Extension Pack Clip Engagement ‑ When extension packs are used, ensure that the clip at the bottom of each
extension pack fully engages side rail shaft.
I.V. and Drainage Tubes ‑ Tubes should always have slack for Turn Assist and other patient movements.
Blank Display ‑ If the main control panel remains blank, call for service immediately. In the interim, use auxiliary
bed controls (including CPR) in absence of facility protocol. Auxiliary controls are located in the head end of the base
cover, on the patient’s right side.
Fluids ‑ Avoid spilling fluids on bed controls. If spills do occur, unplug the unit and clean fluid from the bed wearing
rubber gloves to avoid any possibility of shock. Once fluid is removed, plug the power cord into a wall outlet and
check operation of components in area of spill.

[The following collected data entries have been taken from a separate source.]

(* ===== verification/HashInsert.v ===== *)
(** * Hash tables: insertion

    [split_bucket] adds a bucket to a table and leaves one cell free; [place_record] puts the new record into the table. *)

From stdpp Require Import functions.
From S2P Require Import Prelude Hash HashRep HashTable.

(** Equality of maps that are updates of one another. *)
Ltac map_ext := apply map_eq; intros ?; rewrite ?lookup_insert, ?lookup_delete; repeat case_decide; subst; unfold with_hash, with_next; cbn; congruence.

(** Write the array of a table as [M]. *)
Ltac array_is M := match goal with |- table _ ?M' _ _ _ _ => replace M' with M by map_ext end.

Section insert.
Context {R : Type} `{EqDecision R}.
Implicit Types (m : gmap Z (HASH_LINK R)) (L : gmap Z (Z * R)) (e : HASH_LINK R) (ch : Z → list Z).

Lemma cell_Ret m i e : m !! i = Some e → cell m i = Ret e.
Proof. intros He. unfold cell. by rewrite He. Qed.

Lemma set_cell_Ret m i e f : m !! i = Some e → set_cell m i f = Ret (<[i := f e]> m).
Proof. intros He. unfold set_cell. by rewrite (cell_Ret _ _ _ He). Qed.

(** ** The new record *)

Lemma place_record_spec b n m j L ch h r :
  (∀ h, 0 ≤ my_hash_mask h b (n + 1) < n + 1) →
  table (λ h, my_hash_mask h b (n + 1)) m (n + 1) (Some j) L ch → 0 ≤ j < n + 1 → ∃ m' L' ch',
  place_record b n m j h r = Ret m' ∧ table (λ h, my_hash_mask h b (n + 1)) m' (n + 1) None L' ch' ∧ contents L' ≡ₚ (h, r) :: contents L.
Proof.
  intros Hrange HT Hj. specialize (Hrange h). unfold place_record. set (home := λ h, my_hash_mask h b (n + 1)) in *. change (my_hash_mask h b (n + 1)) with (home h) in *.
  pose proof (hole_dead _ _ _ _ _ _ HT) as Hdead. destruct (in_range _ _ _ _ _ _ _ HT Hj) as [ej Hej]. destruct (in_range _ _ _ _ _ _ _ HT Hrange) as [e He].
  case_bool_decide as Hidx.
  { subst j. rewrite (set_cell_Ret _ _ _ _ He). obind. rewrite (set_cell_Ret _ _ _ _ (lookup_insert_eq _ _ _)).
    eexists _, _, _. split; [done |]. split; [| by apply (contents_add L (home h) (h, r))]. array_is (<[home h := mkLink NO_RECORD h r]> m).
    by apply fill_single. }
  rewrite (cell_Ret _ _ _ He). obind. rewrite (set_cell_Ret _ _ _ _ Hej). obind. pose proof (cell_live _ _ _ _ _ _ _ _ HT He ltac:(congruence)) as HLe.
  change (my_hash_rec_mask e b (n + 1)) with (home (hash_nr e)). case_bool_decide as Hg.
  - rewrite (set_cell_Ret _ _ e) by (by rewrite lookup_insert_ne). obind. rewrite (set_cell_Ret _ _ _ _ (lookup_insert_eq _ _ _)).
    destruct (chain_start home _ _ _ _ _ (home h) (home h) HT) as (l & Hl); [apply (t_in _ _ _ _ _ _ HT); eexists _, _; split; [done |]; by symmetry |].
    eexists _, _, _. split; [done |]. split.
    { array_is (<[home h := mkLink j h r]> (<[j := e]> m)). by apply (push_head home m _ j L ch (home h) l e). }
    replace (<[home h := (h, r)]> (<[j := payload e]> L)) with (<[home h := (h, r)]> (<[j := payload e]> (delete (home h) L))) by map_ext.
    rewrite contents_add by (rewrite lookup_insert_ne by done; apply lookup_delete_eq). by rewrite contents_move.
  - rewrite (set_cell_Ret _ _ e) by (by rewrite lookup_insert_ne). obind.
    destruct (relocate home _ _ _ _ _ (home h) (hash_nr e) (data e) e HT Hj HLe ltac:(congruence) He) as (l1 & g & l2 & eg & Hch & Heg & Hgi & Hgj & Hmove & HT').
    rewrite Hmove by (intros k ? ?; by rewrite !lookup_insert_ne). obind. rewrite (set_cell_Ret _ _ (with_next NO_RECORD e)); cycle 1.
    { rewrite lookup_insert_ne by done. apply lookup_insert_eq. }
    eexists _, _, _. split; [done |]. split.
    { apply (fill_single home _ _ _ _ _ h r) in HT'; [| done | done]. array_is (<[home h := mkLink NO_RECORD h r]> (<[g := with_next j eg]> (<[j := e]> m))). exact HT'. }
    rewrite contents_add; [by rewrite contents_move |]. rewrite lookup_insert_ne by done. apply lookup_delete_eq.
Qed.

End insert.
(** The chain [l] of [q] has become the chains [pl] of [q] and [ph] of [n]. *)
Lemma table_split b n half q m L ch junk pl ph ul uh m1 s L' m' :
  let home k h := my_hash_mask h b k in
  table (home n) m n None L ch → 0 ≤ n < NO_RECORD → q ≠ n →
  (∀ h, home (n + 1) h = if decide (home n h = q ∧ Z.land h half ≠ 0) then n else home n h) →
  (∀ h, home n h ≠ n) →
  splitting b n half q (<[n := junk]> m) L (ch q) pl ph ul uh m1 s L' →
  (pl ≠ [] → path m' q pl) → (ph ≠ [] → path m' n ph) → (∀ x, x ∈ pl ∨ x ∈ ph → payload <$> m' !! x = L' !! x) →
  (∀ x, x ∉ ch q → x ≠ n → m' !! x = <[n := junk]> m !! x) → (∀ x, is_Some (m' !! x) ↔ is_Some (<[n := junk]> m !! x)) →
  table (home (n + 1)) m' (n + 1) (Some (empty s)) L' (<[q := pl]> (<[n := ph]> ch)).
Proof.
  intros home HT Hn Hqn Hsplit Hlast HS Hpl Hph Hpay Hsame Hdom. assert (∀ x, x ∈ pl ∨ x ∈ ph ∨ x = empty s ↔ x ∈ ch q ∨ x = n) as Hcells by (intros x; eapply splitting_cells; exact HS).
  destruct HS as [_ _ _ _ _ Hstay Hmove _ Hrest _ Hempty _ _].
  assert (∀ i h d, i ∉ pl → i ∉ ph → L' !! i = Some (h, d) → L !! i = Some (h, d) ∧ home (n + 1) h = home n h ∧ home n h ≠ q ∧ home n h ≠ n) as Hother.
  { intros i h d Hi1 Hi2 Hi. assert (i ≠ empty s) by congruence. specialize (Hcells i). destruct (Hrest i) as [HLi _]; [tauto | tauto |]. rewrite HLi in Hi.
    assert (home n h ≠ q) as Hhq by (intros Hh; assert (i ∈ ch q) by (apply (t_in _ _ _ _ _ _ HT); by exists h, d); tauto).
    split; [done |]. rewrite Hsplit, decide_False by tauto. by split_and!. }
  split.
  - intros i. rewrite Hdom, lookup_insert. case_decide; [subst; split; [lia | by eexists] |]. rewrite (t_dom _ _ _ _ _ _ HT). lia.
  - lia.
  - intros i. destruct (decide (empty s = i)) as [<- | Hne]; [by rewrite decide_True |]. rewrite decide_False by congruence. specialize (Hcells i).
    destruct (decide (i ∈ pl ∨ i ∈ ph)) as [Hi | Hi]; [symmetry; by apply Hpay |]. assert (i ∉ ch q ∧ i ≠ n) as [Hq Hin] by (split; intros ?; naive_solver).
    destruct (Hrest i Hq Hin) as [-> _]. rewrite Hsame by done. rewrite lookup_insert_ne by done. by rewrite (t_live _ _ _ _ _ _ HT), decide_False.
  - intros p. destruct (decide (p = q)) as [-> | Hpq]; [by rewrite fn_lookup_insert |]. rewrite fn_lookup_insert_ne by done.
    destruct (decide (p = n)) as [-> | Hpn]; [by rewrite fn_lookup_insert |]. rewrite fn_lookup_insert_ne by done. intros Hp.
    eapply seg_frame; [| by apply (t_path _ _ _ _ _ _ HT)]. intros i Hi. pose proof (chain_range _ _ _ _ _ _ _ _ HT Hi). rewrite Hsame, lookup_insert_ne; [done | lia | | lia].
    apply (t_in _ _ _ _ _ _ HT) in Hi as (h & d & Hi & Hh). intros (h' & d' & Hi' & Hh')%(t_in _ _ _ _ _ _ HT). congruence.
  - intros p i. destruct (decide (p = q)) as [-> | Hpq]; [rewrite fn_lookup_insert | rewrite fn_lookup_insert_ne by done; destruct (decide (p = n)) as [-> | Hpn]; [rewrite fn_lookup_insert | rewrite fn_lookup_insert_ne by done]].
    + split.
      * intros (h & d & Hi & Hh & Hb)%Hstay. exists h, d. split; [done |]. rewrite Hsplit. by rewrite decide_False by tauto.
      * intros (h & d & Hi & Hh). destruct (decide (i ∈ pl)) as [| Hi1]; [done |]. exfalso. destruct (decide (i ∈ ph)) as [Hi2 | Hi2].
        -- apply Hmove in Hi2 as (h' & d' & Hi' & Hh' & Hb). rewrite Hsplit, decide_True in Hh; [done |]. simplify_eq. done.
        -- destruct (Hother i h d Hi1 Hi2 Hi) as (_ & ? & ? & ?). congruence.
    + split.
      * intros (h & d & Hi & Hh & Hb)%Hmove. exists h, d. split; [done |]. rewrite Hsplit. by rewrite decide_True by done.
      * intros (h & d & Hi & Hh). destruct (decide (i ∈ ph)) as [| Hi2]; [done |]. exfalso. destruct (decide (i ∈ pl)) as [Hi1 | Hi1].
        -- apply Hstay in Hi1 as (h' & d' & Hi' & Hh' & Hb). simplify_eq. rewrite Hsplit, decide_False in Hh by tauto. by apply (Hlast h).
        -- destruct (Hother i h d Hi1 Hi2 Hi) as (_ & ? & ? & ?). congruence.
    + split.
      * intros (h & d & Hi & Hh)%(t_in _ _ _ _ _ _ HT). exists h, d. assert (i ∉ ch q) as Hq by (intros (h' & d' & Hi' & Hh')%(t_in _ _ _ _ _ _ HT); congruence).
        pose proof (live_range _ _ _ _ _ _ _ _ HT Hi). destruct (Hrest i Hq ltac:(lia)) as [-> _]. split; [done |]. rewrite Hsplit, decide_False; [done |]. intros [? _]. congruence.
      * intros (h & d & Hi & Hh). apply (t_in _ _ _ _ _ _ HT). exists h, d. assert (i ∉ pl ∧ i ∉ ph) as [Hi1 Hi2].
        { split; [intros Hi'%Hstay | intros Hi'%Hmove]; destruct Hi' as (h' & d' & Hi' & Hh' & Hb); simplify_eq; rewrite Hsplit in Hpq, Hpn; case_decide; tauto. }
        destruct (Hother i h d Hi1 Hi2 Hi) as (HLi & Heq & _). split; [done | congruence].
Qed.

NOTE: Fluids remaining on controls can cause corrosion, which may cause components to fail or operate erratically,
possibly producing potential hazards for patient and caregiver.
Lock Outs ‑ Lock out of therapy functions and air functions from the main control panel and lock out of bed
functions by the service switches should be used at the staff’s discretion to ensure against unauthorized tampering
with system settings.
Moving Parts ‑ Powered bed mechanisms can cause serious injury. Keep all equipment, tubes and lines, loose
clothing, hair and parts of the body away from moving parts and pinch points.